**Problem requirements**
After reading the entries below, copy word for word the lines from the first through the line containing "optional values.", and stop there.

Stored data entries
(** * The reindex script of the semantic-search demo (scripts/reindex.ts)

    A shallow embedding of the script and the properties its description
    states about it.

    The script talks to three things outside itself: the process
    environment (variables and command line), the seed file, and the search
    service behind [fetch].  All three are inputs of the model; what the
    script does to the outside (requests, lines on the two console streams,
    the exit code) is recorded in one chronological trace.

    - A JavaScript string is a sequence of UTF-16 code units.  It is held
      here as a [string] of bytes, its generalised UTF-8 form: UTF-8, and
      for a surrogate that is not half of a pair the three bytes
      ED A0-BF 80-BF.  No statement below speaks of lengths of strings.
    - [process.env] (after dotenv has filled it) is a function from names to
      optional values.
    - A [fetch] either resolves with a response or rejects; the service may
      answer depending on everything it has been sent so far.  The body of
      a response is read separately, by [res.text()], which gives the text
      or rejects in its turn.  A request or a body read that never settles
      is outside the model: every run here terminates.
    - [encodeURIComponent] throws on a string with a lone surrogate.
    - [process.exit] ends the run at once and cannot be caught; an
      exception or a rejected promise propagates up to the handler
      installed on [main()]. *)

From Stdlib Require Import List String Ascii Bool Arith Lia.
From Stdlib Require Import Decimal DecimalString DecimalNat.
Import ListNotations.
Open Scope string_scope.
Open Scope list_scope.
Open Scope nat_scope.

(** String concatenation, as in a template literal; [++] stays with lists. *)
Infix "+++" := String.append (right associativity, at level 60).

Set Implicit Arguments.

(** ** JavaScript values the script relies on *)

Module Js.

(** Truthiness of a value of type [string | undefined]. *)
Definition truthy (v : option string) : bool :=
  match v with
  | None => false
  | Some EmptyString => false
  | Some (String _ _) => true
  end.

(** [a || b] *)
Definition or (a b : option string) : option string :=
  if truthy a then a else b.

(** A [string | undefined] inside a template literal. *)
Definition tmpl (v : option string) : string :=
  match v with
  | Some s => s
  | None => "undefined"
  end.

(** A non-negative integer inside a template literal. *)
Definition num (n : nat) : string :=
  NilEmpty.string_of_uint (Nat.to_uint n).

(** [args.includes(x)] *)
Definition includes (args : list string) (x : string) : bool :=
  existsb (String.eqb x) args.

Definition nl : string := String (ascii_of_nat 10) EmptyString.

(** What [encodeURIComponent] throws, as [console.error] renders it. *)
Definition uriError : string := "URIError: URI malformed".

End Js.

(** ** encodeURIComponent

    The built-in of the platform.  On a string with a lone surrogate it
    throws [URIError]; on any other string the unreserved marks, letters
    and digits stand for themselves and every other byte of the UTF-8 form
    becomes [%XX] with upper-case hexadecimal digits. *)

Module Uri.

Definition isAlpha (c : ascii) : bool :=
  let n := nat_of_ascii c in
  ((65 <=? n) && (n <=? 90)) || ((97 <=? n) && (n <=? 122)).

Definition isDigit (c : ascii) : bool :=
  let n := nat_of_ascii c in (48 <=? n) && (n <=? 57).

Definition isMark (c : ascii) : bool :=
  existsb (Ascii.eqb c)
    ["-"; "_"; "."; "!"; "~"; "*"; "'"; "("; ")"]%char.

Definition unreserved (c : ascii) : bool :=
  isAlpha c || isDigit c || isMark c.

Definition hexDigit (n : nat) : ascii :=
  nth n (list_ascii_of_string "0123456789ABCDEF") "0"%char.

Definition hexValue (c : ascii) : option nat :=
  let n := nat_of_ascii c in
  if (48 <=? n) && (n <=? 57) then Some (n - 48)
  else if (65 <=? n) && (n <=? 70) then Some (n - 55)
  else if (97 <=? n) && (n <=? 102) then Some (n - 87)
  else None.

Definition isHex (c : ascii) : bool :=
  match hexValue c with Some _ => true | None => false end.

(** The bytes [c d] begin a surrogate: ED followed by A0-BF. *)
Definition beginsSurrogate (c d : ascii) : bool :=
  (nat_of_ascii c =? 237)
    && (160 <=? nat_of_ascii d) && (nat_of_ascii d <=? 191).

(** The string holds a surrogate that is not half of a pair (a pair is
    held as the four bytes of the character it stands for). *)
Fixpoint hasLoneSurrogate (s : string) : bool :=
  match s with
  | EmptyString => false
  | String c rest =>
      match rest with
      | String d _ => beginsSurrogate c d
      | EmptyString => false
      end || hasLoneSurrogate rest
  end.

Fixpoint percentEncode (s : string) : string :=
  match s with
  | EmptyString => EmptyString
  | String c rest =>
      if unreserved c then String c (percentEncode rest)
      else
        let n := nat_of_ascii c in
        String "%" (String (hexDigit (n / 16)) (String (hexDigit (n mod 16))
          (percentEncode rest)))
  end.

(** [None] stands for the [URIError] the built-in throws. *)
Definition encodeURIComponent (s : string) : option string :=
  if hasLoneSurrogate s then None else Some (percentEncode s).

**Exercise result**
(** * The reindex script of the semantic-search demo (scripts/reindex.ts)

    A shallow embedding of the script and the properties its description
    states about it.

    The script talks to three things outside itself: the process
    environment (variables and command line), the seed file, and the search
    service behind [fetch].  All three are inputs of the model; what the
    script does to the outside (requests, lines on the two console streams,
    the exit code) is recorded in one chronological trace.

    - A JavaScript string is a sequence of UTF-16 code units.  It is held
      here as a [string] of bytes, its generalised UTF-8 form: UTF-8, and
      for a surrogate that is not half of a pair the three bytes
      ED A0-BF 80-BF.  No statement below speaks of lengths of strings.
    - [process.env] (after dotenv has filled it) is a function from names to
      optional values.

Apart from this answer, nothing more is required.